- **Instructions to follow**: Report each line from the data below that holds the word "unless".

Top of Supplied data

(* ===== verification/Hooks.v ===== *)
(** * The React runtime the components run on: [useState], events, commits

  A function component is a render: a computation in the state monad
  over the hook state of its instance (the list of state slots and the
  index of the next hook call).  [useState init] at hook index [i]
  allocates slot [i] with [init] the first time (mount) and reads it on
  later renders; the setter it returns is identified by [i].  An event
  handler is the list of setter calls its body makes, with their
  arguments evaluated when the handler runs: [setX(v)] is
  [SetCall i (Replace v)], [setX(f)] with a function is
  [SetCall i (Updater f)].

  An instance keeps its slots, the queue of pending setter calls and
  the element tree of its last render.  [dispatch_click p] runs the
  handlers met by a click on the node at path [p] as it bubbles to the
  root and appends their setter calls to the queue; [flush] commits the
  queue in order and re-renders.  React 18 flushes the updates of a
  discrete event (a click) when the event ends, so a user click is
  [interact p] = dispatch, then flush; the step relation [step] also
  allows several dispatches in one batch (updates scheduled outside
  React's event boundary, or synthetic clicks inside a handler). *)

From S2P Require Import Prelude Element.
From stdpp Require Import relations.

Section Hooks.
Context {V : Type}.

Record hooks := mk_hooks { slots : list V; cursor : nat }.

Abbreviation hook := (state hooks).

(** The setter returned by [useState] for slot [i]. *)
Definition setter := nat.

Inductive update :=
  | Replace (v : V)
  | Updater (f : V → V).

Record set_call := SetCall { sc_slot : setter; sc_upd : update }.

(** [const [v, setV] = useState(init)] *)
Definition useState (init : V) : hook (V * setter) :=
  λ h, let i := cursor h in
    match slots h !! i with
    | Some v => ((v, i), mk_hooks (slots h) (S i))
    | None => ((init, i), mk_hooks (slots h ++ [init]) (S i))
    end.

Definition apply_update (u : update) (v : V) : V :=
  match u with
  | Replace v' => v'
  | Updater f => f v
  end.

Definition commit_call (sl : list V) (c : set_call) : list V :=
  alter (apply_update (sc_upd c)) (sc_slot c) sl.

(** Committing a queue applies its setter calls in order. *)
Definition commit (sl : list V) (q : list set_call) : list V :=
  fold_left commit_call q sl.

Context {D : Type}.

(** Event handlers are the setter calls they make. *)
Abbreviation tree := (elem (list set_call) D).

Definition component := hook tree.

Record instance := mk_instance {
  i_slots : list V;
  i_queue : list set_call;
  i_tree : tree
}.

(** Render [c] over the slots [sl]: its tree and the slots after it. *)
Definition render (c : component) (sl : list V) : tree * list V :=
  let '(t, h) := run c from (mk_hooks sl 0) in (t, slots h).

Definition mount (c : component) : instance :=
  let '(t, sl) := render c [] in mk_instance sl [] t.

Definition dispatch_click (p : list nat) (i : instance) : option instance :=
  hs ← click_handlers (i_tree i) p;
  Some (mk_instance (i_slots i) (i_queue i ++ concat hs) (i_tree i)).

Definition flush (c : component) (i : instance) : instance :=
  match i_queue i with
  | [] => i
  | q => let '(t, sl) := render c (commit (i_slots i) q) in mk_instance sl [] t
  end.

(** A user click: the event, then the commit at its end. *)
Definition interact (c : component) (p : list nat) (i : instance) : option instance :=
  i' ← dispatch_click p i; Some (flush c i').

(** Pressing Enter with the node at [p] focused, then the commit. *)
Definition dispatch_enter (p : list nat) (i : instance) : option instance :=
  hs ← enter_handlers (i_tree i) p;
  Some (mk_instance (i_slots i) (i_queue i ++ concat hs) (i_tree i)).

Definition press_enter (c : component) (p : list nat) (i : instance) : option instance :=
  i' ← dispatch_enter p i; Some (flush c i').

Inductive step (c : component) : instance → instance → Prop :=
  | step_click p i i' : dispatch_click p i = Some i' → step c i i'
  | step_flush i : step c i (flush c i).

Definition reachable (c : component) (i : instance) : Prop :=
  rtc (step c) (mount c) i.

(** Running a sequence of user clicks; [None] if one misses the tree. *)
Fixpoint interact_all (c : component) (ps : list (list nat)) (i : instance) : option instance :=
  match ps with
  | [] => Some i
  | p :: ps' => i' ← interact c p i; interact_all c ps' i'
  end.

(** Dispatching several clicks in one batch, with no commit between. *)
Fixpoint dispatch_all (ps : list (list nat)) (i : instance) : option instance :=
  match ps with
  | [] => Some i
  | p :: ps' => i' ← dispatch_click p i; dispatch_all ps' i'
  end.

(** ** The hook *)

Lemma useState_mount (init : V) (sl : list V) :
  run (useState init) from (mk_hooks sl (length sl)) =
  ((init, length sl), mk_hooks (sl ++ [init]) (S (length sl))).
Proof.
  unfold run_state, useState; simpl.
  by rewrite lookup_ge_None_2 by lia.
Qed.

Lemma useState_read (init v : V) (sl : list V) (i : nat) :
  sl !! i = Some v →
  run (useState init) from (mk_hooks sl i) = ((v, i), mk_hooks sl (S i)).
Proof. intros Hi. unfold run_state, useState; simpl. by rewrite Hi. Qed.

(** A component that calls no hook renders its tree and keeps the slots. *)
Lemma render_pure (t : tree) (sl : list V) : render (mret t) sl = (t, sl).
Proof. unfold render. by simp_react. Qed.

(** ** Commits *)

Lemma commit_app (sl : list V) (q1 q2 : list set_call) :
  commit sl (q1 ++ q2) = commit (commit sl q1) q2.
Proof. apply fold_left_app. Qed.

Lemma commit_replace_twice (sl : list V) (i : setter) (v : V) :
  commit_call (commit_call sl (SetCall i (Replace v))) (SetCall i (Replace v)) =
  commit_call sl (SetCall i (Replace v)).
Proof. unfold commit_call; simpl. by rewrite list_alter_alter_eq. Qed.

(** [n] batched calls [setX(v)] leave [v] in the slot, as one call does. *)
Lemma commit_replicate_replace (sl : list V) (n : nat) (i : setter) (v : V) :
  commit sl (replicate (S n) (SetCall i (Replace v))) = commit_call sl (SetCall i (Replace v)).
Proof.
  induction n as [|n IH]; [done|].
  rewrite replicate_S_end, commit_app, IH. apply commit_replace_twice.
Qed.

(** [n] batched calls [setX(f)] with an updater compose [f] [n] times. *)
Lemma commit_replicate_updater (sl : list V) (n : nat) (i : setter) (f : V → V) :
  commit sl (replicate n (SetCall i (Updater f))) = alter (Nat.iter n f) i sl.
Proof.
  induction n as [|n IH].
  - symmetry. by apply list_alter_id.
  - rewrite replicate_S_end, commit_app, IH. unfold commit; simpl.
    unfold commit_call; simpl. rewrite list_alter_alter_eq.
    apply list_alter_ext; [|done]. intros x _. done.
Qed.

(** ** Flushes *)

Lemma flush_empty (c : component) (i : instance) : i_queue i = [] → flush c i = i.
Proof. unfold flush. by intros ->. Qed.

Lemma flush_pending (c : component) (i : instance) :
  i_queue i ≠ [] →
  flush c i = let '(t, sl) := render c (commit (i_slots i) (i_queue i)) in mk_instance sl [] t.
Proof. unfold flush. by destruct (i_queue i). Qed.

(** ** Runs of the step relation *)

Lemma interact_steps (c : component) (p : list nat) (i i' : instance) :
  interact c p i = Some i' → rtc (step c) i i'.
Proof.
  unfold interact. bind_some as j Hd.
  intros [= <-]. eapply rtc_l; [by eapply step_click|]. apply rtc_once, step_flush.
Qed.

Lemma dispatch_all_steps (c : component) (ps : list (list nat)) (i i' : instance) :
  dispatch_all ps i = Some i' → rtc (step c) i i'.
Proof.
  revert i. induction ps as [|p ps IH]; simpl; intros i.
  - by intros [= ->].
  - bind_some as j Hj.
    intros H. eapply rtc_l; [by eapply step_click|]. by apply IH.
Qed.

Lemma interact_all_steps (c : component) (ps : list (list nat)) (i i' : instance) :
  interact_all c ps i = Some i' → rtc (step c) i i'.
Proof.
  revert i. induction ps as [|p ps IH]; simpl; intros i.
  - by intros [= ->].
  - bind_some as j Hj.
    intros H. etrans; [by eapply interact_steps|]. by apply IH.
Qed.

End Hooks.

Arguments hooks : clear implicits.
Arguments update : clear implicits.
Arguments set_call : clear implicits.
Arguments instance : clear implicits.
Arguments component : clear implicits.

#[export] Hint Resolve interact_steps interact_all_steps dispatch_all_steps : metaclass.
(* ===== verification/ToggleSpec.v ===== *)
(** * The toggle menu of the specification, and its interface

  The specification (section 4.1) describes the burger menu as a
  two-state machine: [Closed] (initial) and [Open], linked by one
  transition [toggle] that always flips the state.  [MenuState]
  and [toggle] state it.  The class [ToggleMenu] is the
  interface a toggle menu offers its users (an initial state, a toggle
  operation, the open flag, and the states the implementation may be
  in); [ToggleMenuLaws] are its laws.  The client lemmas of the section
  [Client] are proved against the interface only; the abstract machine
  is one instance, and [BurgerButton] proves the component another. *)

From S2P Require Import Prelude.

Inductive MenuState := Closed | Open.

#[export] Instance MenuState_eq_dec : EqDecision MenuState.
Proof. solve_decision. Defined.

Definition toggle (s : MenuState) : MenuState :=
  match s with Closed => Open | Open => Closed end.

Definition state_open (s : MenuState) : bool :=
  match s with Open => true | Closed => false end.

Class ToggleMenu (S : Type) := {
  tm_init : S;
  tm_toggle : S → S;
  tm_open : S → bool;
  tm_valid : S → Prop
}.

Class ToggleMenuLaws (S : Type) `{!ToggleMenu S} := {
  tm_valid_init : tm_valid tm_init;
  tm_valid_toggle s : tm_valid s → tm_valid (tm_toggle s);
  tm_init_closed : tm_open tm_init = false;
  tm_toggle_flips s : tm_valid s → tm_open (tm_toggle s) = negb (tm_open s)
}.

Section Client.
Context {S : Type} `{!ToggleMenu S, !ToggleMenuLaws S}.

Lemma tm_valid_iter (n : nat) : tm_valid (Nat.iter n tm_toggle tm_init).
Proof.
  induction n as [|n IH]; simpl; [apply tm_valid_init|]. by apply tm_valid_toggle.
Qed.

(** After [n] toggles from the start the menu is open iff [n] is odd. *)
Lemma tm_open_iter (n : nat) : tm_open (Nat.iter n tm_toggle tm_init) = Nat.odd n.
Proof.
  induction n as [|n IH]; simpl; [apply tm_init_closed|].
  rewrite tm_toggle_flips by apply tm_valid_iter.
  by rewrite IH, Nat.odd_succ, <- Nat.negb_odd.
Qed.

(** Two toggles restore the open flag. *)
Lemma tm_toggle_twice (s : S) : tm_valid s → tm_open (tm_toggle (tm_toggle s)) = tm_open s.
Proof.
  intros Hs. rewrite !tm_toggle_flips; auto using tm_valid_toggle. apply negb_involutive.
Qed.

End Client.

#[export] Instance spec_menu : ToggleMenu MenuState := {|
  tm_init := Closed;
  tm_toggle := toggle;
  tm_open := state_open;
  tm_valid _ := True
|}.

#[export] Instance spec_menu_laws : ToggleMenuLaws MenuState.
Proof. split; try done. by intros []. Qed.
(** * Smart parking pricing: the notebook's pricing functions, embedded and verified

    Source: [smart_parking_pricing_system.ipynb] (cells 5 to 9).

    Numbers.  The pricing functions are embedded twice.

    Over the reals: a Python float is a [pyfloat], either a number,
    idealised as an exact real (no rounding error, no overflow, no
    infinities), or [NaN], which the notebook itself produces: pandas'
    [Series.map] with a dict sends every unmapped category to NaN.  [NaN]
    propagates through arithmetic, and every comparison with it is false,
    as in IEEE 754; Python's builtin [min] and [max] are modelled by their
    comparison semantics (the first argument is kept unless the second
    compares strictly better).  This model carries the structure of the
    computation: which rows are read, which exceptions are raised, NaN,
    monotonicity, ranges.  Its numbers are those of the floats up to
    rounding error; where a value sits on a rounding tie or two values are
    compared that differ by rounding error only, the floats decide
    otherwise than the reals.

    Over binary64, in module [F64]: the floats as they are, with the
    IEEE 754 operations, Python's [round(x, 2)] and [int / int] bit for bit.
    What is said about the very numbers the functions return is proved
    there.

    Errors.  Python's true division of plain numbers raises
    [ZeroDivisionError] on a zero divisor, [df.loc] raises [KeyError] on
    an absent label, and scikit-learn and pandas raise [ValueError] on an
    infinite entry or an assignment of the wrong length; all are values of
    [exn], threaded through the [result] monad. *)

From Stdlib Require Import Floats.
From Stdlib Require Import Reals Lra Lia ZArith String List Bool Permutation.
Import ListNotations.

Local Open Scope R_scope.

Set Warnings "-inexact-float".

(** ** Exceptions and the result monad *)

Inductive exn : Type :=
| ZeroDivisionError
| KeyError
| ValueError.

Inductive result (A : Type) : Type :=
| Ok (a : A)
| Raise (e : exn).

Arguments Ok {A} a.
Arguments Raise {A} e.

Definition bind {A B : Type} (m : result A) (k : A -> result B) : result B :=
  match m with
  | Ok a => k a
  | Raise e => Raise e
  end.

Notation "x <- m ;; k" := (bind m (fun x => k))
  (at level 61, m at next level, right associativity).

(** A list comprehension whose body may raise: the first exception, in
    iteration order, aborts the whole comprehension. *)
Fixpoint mapM {A B : Type} (f : A -> result B) (l : list A) : result (list B) :=
  match l with
  | [] => Ok []
  | a :: l' => b <- f a ;; bs <- mapM f l' ;; Ok (b :: bs)
  end.

(** ** Python floats *)

Inductive pyfloat : Type :=
| Fin (x : R)
| NaN.

Definition fadd (a b : pyfloat) : pyfloat :=
  match a, b with
  | Fin x, Fin y => Fin (x + y)
  | _, _ => NaN
  end.

Definition fsub (a b : pyfloat) : pyfloat :=
  match a, b with
  | Fin x, Fin y => Fin (x - y)
  | _, _ => NaN
  end.

Definition fmul (a b : pyfloat) : pyfloat :=
  match a, b with
  | Fin x, Fin y => Fin (x * y)
  | _, _ => NaN
  end.

(** Division by a literal: every float division of the pricing functions has
    a non-zero literal divisor ([2], [1.5]) or a non-zero length, so it
    cannot raise. *)
Definition fdivc (a : pyfloat) (c : R) : pyfloat :=
  match a with
  | Fin x => Fin (x / c)
  | NaN => NaN
  end.

Definition Rltb (x y : R) : bool := if Rlt_dec x y then true else false.
Definition Rleb (x y : R) : bool := if Rle_dec x y then true else false.

(** [a < b] and [a > b] on floats: false as soon as one side is NaN. *)
Definition flt (a b : pyfloat) : bool :=
  match a, b with
  | Fin x, Fin y => Rltb x y
  | _, _ => false
  end.

Definition fgt (a b : pyfloat) : bool := flt b a.

(** Python's [max(a, b)] keeps [a] unless [b > a]; [min(a, b)] keeps [a]
    unless [b < a]. *)
Definition pymax (a b : pyfloat) : pyfloat := if fgt b a then b else a.
Definition pymin (a b : pyfloat) : pyfloat := if flt b a then b else a.

(** Python's int [/] int and number [/] number on plain numbers. *)
Definition truediv (a b : Z) : result R :=
  if Z.eqb b 0 then Raise ZeroDivisionError else Ok (IZR a / IZR b).

(** *** [round(x, 2)]

    Python rounds the exact value of the float to the nearest multiple of
    [0.01], ties going to the even multiple.  Here the value is the real
    number the float stands for: a real on a tie, such as 10.025, is rounded
    to the even side, whereas the float nearest to it lies on one side of
    the tie and is rounded to that side ([F64.round2]). *)
Definition round_half_even (x : R) : Z :=
  let n := Int_part x in
  let f := x - IZR n in
  if Rlt_dec f (1 / 2) then n
  else if Rlt_dec (1 / 2) f then (n + 1)%Z
  else if Z.even n then n else (n + 1)%Z.

Definition round2 (x : R) : R := IZR (round_half_even (x * 100)) / 100.

Definition pyround2 (a : pyfloat) : pyfloat :=
  match a with
  | Fin x => Fin (round2 x)
  | NaN => NaN
  end.

(** [a] is a number between [lo] and [hi]; NaN is in no interval. *)
Definition in_range (lo hi : R) (a : pyfloat) : Prop :=
  match a with
  | Fin x => lo <= x <= hi
  | NaN => False
  end.

(** ** Model 1: linear pricing (cell 6)

<<
def linear_pricing_model(occupancy, capacity, base_price=10.0, alpha=5.0):
    occupancy_rate = occupancy / capacity
    return round(base_price + alpha * occupancy_rate, 2)
>> *)
Definition linear_pricing_model (occupancy capacity : Z) (base_price alpha : R)
  : result R :=
  occupancy_rate <- truediv occupancy capacity ;;
  Ok (round2 (base_price + alpha * occupancy_rate)).

Definition default_base_price : R := 10.0.
Definition default_alpha : R := 5.0.

(** ** The data frame

    One record per row of [df], one field per column the pricing cells read
    or write.  The columns of the CSV come first; the others are assigned by
    the notebook's cells, and a field holds whatever the column holds at
    that point of the run.  [NormalizedOccupancyRate] and
    [NormalizedQueueLength] are assigned from the output of scikit-learn's
    [MinMaxScaler]. *)
Record row : Type := mkRow {
  SystemCodeNumber : string;
  Occupancy : Z;
  Capacity : Z;
  QueueLength : Z;
  VehicleType : string;
  TrafficConditionNearby : string;
  IsSpecialDay : pyfloat;
  Latitude : R;
  Longitude : R;
  NormalizedOccupancyRate : pyfloat;
  NormalizedQueueLength : pyfloat;
  VehicleTypeEncoded : pyfloat;
  TrafficConditionEncoded : pyfloat;
  LinearPrice : pyfloat;
  DemandPrice : pyfloat;
  CompetitivePrice : pyfloat
}.

Definition DataFrame : Type := list row.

Bottom of Supplied data

- **Written answer**:
    comparison semantics (the first argument is kept unless the second
(** Python's [max(a, b)] keeps [a] unless [b > a]; [min(a, b)] keeps [a]
    unless [b < a]. *)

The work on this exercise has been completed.